Os padrões vistos na imagem do Hubble são altamente simétricos, descartando uma explosão caótica semelhante a uma supernova. Em vez disso, os arcos, lóbulos e nuvem de poeira central provavelmente se formaram através de uma série coordenada de explosões nas profundezas do núcleo rico em carbono da estrela envelhecida. As estrelas nesta fase produzem e emitem grandes quantidades de poeira, material que mais tarde pode tornar-se parte de novos sistemas estelares. O nosso sistema solar, incluindo a Terra e outros planetas rochosos, formou-se a partir desses materiais reciclados há cerca de 4,5 mil milhões de anos.
As observações do Hubble continuam
O Hubble estudou a Nebulosa do Ovo várias vezes ao longo dos anos.
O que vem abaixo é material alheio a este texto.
(* ===== verification/Auth.v ===== *)
(** * Authentication: [src/src/auth]

    The HMAC and MD5 primitives are parameters (class [Crypto]), and so are the
    Unicode case mappings, of which the code relies on the ASCII part (class
    [UnicodeCase]). Query maps are finite maps; their iteration order is that of
    [map_to_list], and the theorems do not depend on it. *)

From S2P Require Import Prelude RustStd Json Protocol Kind.

(** ** [auth/signature.rs] *)

Class Crypto : Type := {
  hmac_sha256_hex : string → string → string;
  md5_hex : string → string
}.

Definition ascii_lower (c : ascii) : ascii :=
  let n := nat_of_ascii c in
  if (65 <=? n) && (n <=? 90) then ascii_of_nat (n + 32) else c.

Fixpoint ascii_lowercase (s : string) : string :=
  match s with EmptyString => EmptyString | String c s => String (ascii_lower c) (ascii_lowercase s) end.

Definition is_ascii (s : string) : bool := Str.all (λ c, nat_of_ascii c <? 128) s.

Class UnicodeCase : Type := {
  to_lowercase : string → string;
  to_uppercase : string → string
}.

(** [str::to_lowercase] on ASCII text. *)
Class UnicodeCaseLaws `{UnicodeCase} : Prop := {
  to_lowercase_ascii s : is_ascii s = true → to_lowercase s = ascii_lowercase s
}.

(** The byte fold of [subtle]'s [ct_eq], on slices of equal length. *)
Fixpoint ct_diff (a b : string) : Z :=
  match a, b with
  | String x a, String y b => Z.lor (Z.lxor (u8_of_ascii x) (u8_of_ascii y)) (ct_diff a b)
  | _, _ => 0
  end%Z.

Definition constant_time_eq (a b : string) : bool :=
  if negb (String.length a =? String.length b) then false else (ct_diff a b =? 0)%Z.

Section with_crypto.
Context `{Crypto, UnicodeCase}.

Definition user_signing_string (socket_id user_data : string) : string :=
  socket_id +:+ "::user::" +:+ user_data.

Definition channel_signing_string (socket_id channel : string) (channel_data : option string)
    : string :=
  match channel_data with
  | Some cd => socket_id +:+ ":" +:+ channel +:+ ":" +:+ cd
  | None => socket_id +:+ ":" +:+ channel
  end.

Definition user_signature (secret socket_id user_data : string) : string :=
  hmac_sha256_hex secret (user_signing_string socket_id user_data).

Definition channel_signature (secret socket_id channel : string) (channel_data : option string)
    : string :=
  hmac_sha256_hex secret (channel_signing_string socket_id channel channel_data).

(** ** [auth/channel.rs] and [auth/user.rs] *)

Inductive TokenError : Type := Malformed | KeyMismatch | BadSignature.

Definition TokenError_message (e : TokenError) : string :=
  match e with
  | Malformed => "Bad auth token"
  | KeyMismatch => "Auth key mismatch"
  | BadSignature => "Invalid signature"
  end.

(** The shape both verifiers share, over the expected signature. *)
Definition verify_token (app_key expected token : string) : result unit TokenError :=
  match Str.split_once ":"%char token with
  | None => Err Malformed
  | Some (key, sig) =>
      if negb (bool_decide (key = app_key)) then Err KeyMismatch
      else if constant_time_eq sig expected then Ok tt else Err BadSignature
  end.

Definition channel_verify (app_key app_secret socket_id channel : string)
    (channel_data : option string) (token : string) : result unit TokenError :=
  verify_token app_key (channel_signature app_secret socket_id channel channel_data) token.

Definition user_verify (app_key app_secret socket_id user_data token : string)
    : result unit TokenError :=
  verify_token app_key (user_signature app_secret socket_id user_data) token.

(** ** [auth/rest.rs] *)

Inductive RestAuthError : Type :=
| RMissingParam | RBadVersion | RKeyMismatch | RExpired | RBadBodyMd5 | RBadSignature
| RCaseCollidingParams.

Definition GENERIC_AUTH_FAILURE : string := "invalid authentication".

Fixpoint join (sep : string) (l : list string) : string :=
  match l with
  | [] => EmptyString
  | [s] => s
  | s :: l => s +:+ sep +:+ join sep l
  end.

Definition newline : string := String "010"%char EmptyString.

(** The [BTreeMap] walk: ascending keys. *)
Definition param_le (p q : string * string) : Prop := String.le p.1 q.1.
#[export] Instance param_le_dec p q : Decision (param_le p q) := _.

Definition sorted_params (params : gmap string string) : list (string * string) :=
  merge_sort param_le (map_to_list params).

Definition signing_string (method path : string) (params : gmap string string) : string :=
  let query := join "&" ((λ p, p.1 +:+ "=" +:+ p.2) <$> sorted_params params) in
  to_uppercase method +:+ newline +:+ path +:+ newline +:+ query.

(** Lowercase every key; [None] when two keys differ only by case. *)
Fixpoint lowercase_params (l : list (string * string)) (signed : gmap string string)
    : option (gmap string string) :=
  match l with
  | [] => Some signed
  | (k, v) :: l =>
      match signed !! to_lowercase k with
      | Some _ => None
      | None => lowercase_params l (<[to_lowercase k := v]> signed)
      end
  end.

Definition body_md5_ok (params : gmap string string) (body : string) : bool :=
  if negb (Str.is_empty body) || bool_decide (is_Some (params !! "body_md5")) then
    match params !! "body_md5" with
    | Some m => constant_time_eq m (md5_hex body)
    | None => false
    end
  else true.

Definition rest_verify (app_key app_secret method path : string) (params : gmap string string)
    (body : string) (now window : Z) : result unit RestAuthError :=
  if negb (bool_decide (params !! "auth_version" = Some "1.0")) then Err RBadVersion
  else if negb (constant_time_eq (default EmptyString (params !! "auth_key")) app_key)
  then Err RKeyMismatch
  else
    match params !! "auth_timestamp" ≫= Str.parse_uint U64.MAX with
    | None => Err RMissingParam
    | Some ts =>
        if (window <? U64.abs_diff now ts)%Z then Err RExpired
        else if negb (body_md5_ok params body) then Err RBadBodyMd5
        else
          match params !! "auth_signature" with
          | None => Err RMissingParam
          | Some signature =>
              match lowercase_params (map_to_list params) ∅ with
              | None => Err RCaseCollidingParams
              | Some signed =>
                  let signed := delete "auth_signature" signed in
                  let expected := hmac_sha256_hex app_secret (signing_string method path signed) in
                  if constant_time_eq signature expected then Ok tt else Err RBadSignature
              end
          end
    end.

End with_crypto.

(** ** Constant-time comparison *)

Lemma u8_of_ascii_inj a b : u8_of_ascii a = u8_of_ascii b → a = b.
Proof.
  unfold u8_of_ascii. intros Hab. rewrite <-(ascii_N_embedding a), <-(ascii_N_embedding b).
  f_equal. lia.
Qed.

Lemma ct_diff_zero a b :
  String.length a = String.length b → ct_diff a b = 0%Z ↔ a = b.
Proof.
  revert b. induction a as [|x a IH]; intros [|y b] Hlen; simpl in *; [done..|].
  rewrite Z.lor_eq_0_iff, IH by lia. split.
  - intros [Hx ->]. apply Z.lxor_eq in Hx. apply u8_of_ascii_inj in Hx. by subst.
  - intros [= -> ->]. by rewrite Z.lxor_nilpotent.
Qed.

Lemma constant_time_eq_true a b : constant_time_eq a b = true ↔ a = b.
Proof.
  unfold constant_time_eq. destruct (Nat.eqb_spec (String.length a) (String.length b)); simpl.
  - rewrite Z.eqb_eq. by apply ct_diff_zero.
  - split; [done|]. by intros ->.
Qed.

(** ** Tokens *)

Definition no_colon (s : string) : bool := Str.all (λ a, bool_decide (a ≠ ":"%char)) s.

Lemma no_colon_not_split ch a b : no_colon ch = true → ch ≠ (a +:+ ":" +:+ b).
Proof.
  intros Hc ->. unfold no_colon in Hc. rewrite Str.all_app in Hc.
  simpl in Hc. by rewrite andb_false_r in Hc.
Qed.

(** A token either has no colon or has a key before its first one. *)
Lemma token_cases token :
  no_colon token = true ∨ ∃ key sig, token = (key +:+ ":" +:+ sig) ∧ no_colon key = true.
Proof.
  destruct (Str.split_once ":"%char token) as [[key sig]|] eqn:Hs.
  - apply Str.split_once_Some in Hs as [-> Hk]. right. by exists key, sig.
  - left. by apply Str.split_once_None.
Qed.

Lemma verify_token_malformed app_key expected token :
  no_colon token = true → verify_token app_key expected token = Err Malformed.
Proof.
  intros Hn. unfold verify_token.
  destruct (Str.split_once ":"%char token) as [[key sig]|] eqn:Hs; [|done].
  apply Str.split_once_Some in Hs as [-> Hk]. by eapply no_colon_not_split in Hn.
Qed.

Lemma verify_token_parts app_key expected key sig :
  no_colon key = true →
  verify_token app_key expected (key +:+ ":" +:+ sig) =
  if decide (key = app_key) then if decide (sig = expected) then Ok tt else Err BadSignature
  else Err KeyMismatch.
Proof.
  intros Hk. unfold verify_token.
  change (key +:+ ":" +:+ sig) with (key +:+ String ":" sig).
  rewrite (proj2 (Str.split_once_Some ":"%char _ key sig) (conj eq_refl Hk)).
  case_bool_decide; simpl; (destruct (decide (key = app_key)); [|done]); [|done].
  destruct (constant_time_eq sig expected) eqn:He.
  - apply constant_time_eq_true in He. by rewrite decide_True.
  - rewrite decide_False; [done|]. intros ->.
    rewrite (proj2 (constant_time_eq_true expected expected)) in He; done.
Qed.

(** Every verdict, by the shape of the token. *)
Lemma verify_token_verdicts app_key expected token :
  let verdict := verify_token app_key expected token in
  (verdict = Ok tt ↔ token = (app_key +:+ ":" +:+ expected) ∧ no_colon app_key = true) ∧
  (verdict = Err Malformed ↔ no_colon token = true) ∧
  (verdict = Err KeyMismatch ↔
     ∃ key sig, token = (key +:+ ":" +:+ sig) ∧ no_colon key = true ∧ key ≠ app_key) ∧
  (verdict = Err BadSignature ↔
     ∃ sig, token = (app_key +:+ ":" +:+ sig) ∧ no_colon app_key = true ∧ sig ≠ expected).
Proof.
  intros verdict.
  assert (verdict = verify_token app_key expected token) as Hv by done. clearbody verdict.
  destruct (token_cases token) as [Hn|(key & sig & -> & Hk)].
  - rewrite verify_token_malformed in Hv by done. subst verdict.
    pose proof (no_colon_not_split token) as Hne.
    split_and!; (split; [try done|]); [|done| |].
    + intros [-> _]. by eapply Hne in Hn.
    + intros (k & s & -> & _). by eapply Hne in Hn.
    + intros (s & -> & _). by eapply Hne in Hn.
  - rewrite verify_token_parts in Hv by done.
    split_and!; split.
    + repeat case_decide; subst; done.
    + intros [Heq Hk']. rewrite <-(verify_token_parts app_key expected key sig Hk) in Hv.
      rewrite Heq, verify_token_parts, !decide_True in Hv; done.
    + repeat case_decide; subst; done.
    + intros Hn. by eapply no_colon_not_split in Hn.
    + repeat case_decide; subst; [done..|]. by eauto.
    + intros (k & s & Heq & Hk' & Hne).
      rewrite <-(verify_token_parts app_key expected key sig Hk) in Hv.
      rewrite Heq, verify_token_parts, decide_False in Hv; done.
    + repeat case_decide; subst; [done| |done]. by eauto.
    + intros (s & Heq & Hk' & Hne).
      rewrite <-(verify_token_parts app_key expected key sig Hk) in Hv.
      rewrite Heq, verify_token_parts, decide_True, decide_False in Hv; done.
Qed.

Lemma verify_token_ok app_key expected token :
  verify_token app_key expected token = Ok tt ↔
  token = (app_key +:+ ":" +:+ expected) ∧ no_colon app_key = true.
Proof. apply (verify_token_verdicts app_key expected token). Qed.

(** ** What a token is good for *)

Inductive Credential : Type :=
| PrivateChannel (socket_id channel : string)
| PresenceChannel (socket_id channel channel_data : string)
| UserSignin (socket_id user_data : string).

Definition signed_message (c : Credential) : string :=
  match c with
  | PrivateChannel s ch => channel_signing_string s ch None
  | PresenceChannel s ch d => channel_signing_string s ch (Some d)
  | UserSignin s d => user_signing_string s d
  end.

(** The socket ids and channel names the handler passes to the verifiers. *)
Definition credential_ok (max_len : nat) (c : Credential) : bool :=
  match c with
  | PrivateChannel s ch | PresenceChannel s ch _ =>
      no_colon s && validate_channel_name ch max_len
  | UserSignin s _ => no_colon s
  end.

(** Past the socket id and its colon. *)
Definition after_socket (c : Credential) : string * string :=
  match c with
  | PrivateChannel s ch => (s, ch)
  | PresenceChannel s ch d => (s, ch +:+ ":" +:+ d)
  | UserSignin s d => (s, ":user::" +:+ d)
  end.

Lemma signed_message_split c :
  no_colon (after_socket c).1 = true →
  Str.split_once ":"%char (signed_message c) = Some (after_socket c).
Proof.
  intros Hs. destruct c; apply Str.split_once_Some; (split; [|exact Hs]); reflexivity.
Qed.

Lemma channel_no_colon ch max_len :
  validate_channel_name ch max_len = true → no_colon ch = true.
Proof. apply validate_no_colon. Qed.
Uma imagem inicial de luz visível da WFPC2 (Wide-Field and Planetary Camera 2) foi seguida em 1997 por uma imagem no infravermelho próximo do NICMOS (Near-Infrared Camera and Multi-Object Spectrometer), oferecendo uma visão mais detalhada do brilho da nebulosa. Em 2003, a ACS (Advanced Camera for Surveys) detectou toda a extensão da ondulação de poeira ao redor do objeto. As observações do WFC3 (Wide Field Camera 3) em 2012 ampliaram a densa nuvem central e os poderosos fluxos de gás. A imagem mais recente combina dados do programa de 2012 com observações adicionais, proporcionando o retrato mais claro e detalhado deste ovo cósmico complexo.
Por mais de 30 anos, o Telescópio Espacial Hubble vem fazendo descobertas que mudam a nossa compreensão do espaço. A missão é uma parceria entre a NASA e a ESA (Agência Espacial Europeia). O Goddard Space Flight Center da NASA em Greenbelt, Maryland, supervisiona o telescópio e a missão, com apoio operacional adicional da Lockheed Martin Space em Denver. O Space Telescope Science Institute em Baltimore, administrado pela Associação de Universidades para Pesquisa em Astronomia, gerencia as operações científicas do Hubble para a NASA.